_AIM OF THE EXERCISE_: Output only the lines of the entries that follow, starting at the one with "From Stdlib Require String." and running down to the one with "match p, s with", both included and unchanged.

_DATA SUPPLIED_:

##########

(* ===== verification/Js.v ===== *)
(** * JavaScript values

    The dynamically typed values the sources inspect without a schema: parsed
    settings, hook payloads, tool inputs.  Finite numbers are exact rationals
    (the rounding of binary64 is not modelled), with [NaN] and the infinities
    apart because the code tests for them. *)

From S2P Require Import Prelude JsMap.
From Stdlib Require Export QArith Ascii.
From Stdlib Require String.

Inductive jsnum : Type :=
| NumNaN
| NumInf (negative : bool)
| NumFin (q : Q).

Inductive jsval : Type :=
| JUndef
| JNull
| JBool (b : bool)
| JNum (n : jsnum)
| JStr (s : string)
| JArr (l : list jsval)
| JObj (fields : list (string * jsval)).

(** [v?.k]: [undefined] on null, undefined, and values without the field. *)
Definition jprop (k : string) (v : jsval) : jsval :=
  match v with
  | JObj fields => default JUndef (mget k fields)
  | _ => JUndef
  end.

(** [v ?? d] *)
Definition jcoalesce (v d : jsval) : jsval :=
  match v with
  | JUndef | JNull => d
  | _ => v
  end.

(** [for (const x of v)]: arrays iterate, strings yield their characters,
    everything else is not iterable and throws a [TypeError]. *)
Definition jiter (v : jsval) : outcome (list jsval) :=
  match v with
  | JArr l => Ok l
  | JStr s => Ok ((fun c => JStr (String c EmptyString)) <$> String.list_ascii_of_string s)
  | _ => Throw "TypeError: not iterable"
  end.

(** [Number.isFinite(v)]: false on anything that is not a finite number. *)
Definition number_isFinite (v : jsval) : option Q :=
  match v with
  | JNum (NumFin q) => Some q
  | _ => None
  end.

(** [s.includes(sub)] *)
Fixpoint str_prefix (p s : string) : bool :=
  match p, s with
  | EmptyString, _ => true
  | String a p', String b s' => if decide (a = b) then str_prefix p' s' else false
  | String _ _, EmptyString => false
  end.

Fixpoint str_includes (sub s : string) : bool :=
  str_prefix sub s ||
  match s with
  | EmptyString => false
  | String _ s' => str_includes sub s'
  end.

(** Truthiness of an optional string: [undefined] and the empty string are falsy. *)
Definition truthy (o : option string) : bool :=
  match o with
  | Some (String _ _) => true
  | _ => false
  end.

(** The string of [if (o) ...], when the branch is taken. *)
Definition truthy_str (o : option string) : option string := if truthy o then o else None.

(** Truthiness of any value. *)
Definition jtruthy (x : jsval) : bool :=
  match x with
  | JUndef | JNull | JBool false | JNum NumNaN => false
  | JNum (NumFin q) => negb (Qeq_bool q 0)
  | JStr s => truthy (Some s)
  | _ => true
  end.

##########

_RESULT BELOW_:
From Stdlib Require String.

Inductive jsnum : Type :=
| NumNaN
| NumInf (negative : bool)
| NumFin (q : Q).

Inductive jsval : Type :=
| JUndef
| JNull
| JBool (b : bool)
| JNum (n : jsnum)
| JStr (s : string)
| JArr (l : list jsval)
| JObj (fields : list (string * jsval)).

(** [v?.k]: [undefined] on null, undefined, and values without the field. *)
Definition jprop (k : string) (v : jsval) : jsval :=
  match v with
  | JObj fields => default JUndef (mget k fields)
  | _ => JUndef
  end.

(** [v ?? d] *)
Definition jcoalesce (v d : jsval) : jsval :=
  match v with
  | JUndef | JNull => d
  | _ => v
  end.

(** [for (const x of v)]: arrays iterate, strings yield their characters,
    everything else is not iterable and throws a [TypeError]. *)
Definition jiter (v : jsval) : outcome (list jsval) :=
  match v with
  | JArr l => Ok l
  | JStr s => Ok ((fun c => JStr (String c EmptyString)) <$> String.list_ascii_of_string s)
  | _ => Throw "TypeError: not iterable"
  end.

(** [Number.isFinite(v)]: false on anything that is not a finite number. *)
Definition number_isFinite (v : jsval) : option Q :=
  match v with
  | JNum (NumFin q) => Some q
  | _ => None
  end.

(** [s.includes(sub)] *)
Fixpoint str_prefix (p s : string) : bool :=
  match p, s with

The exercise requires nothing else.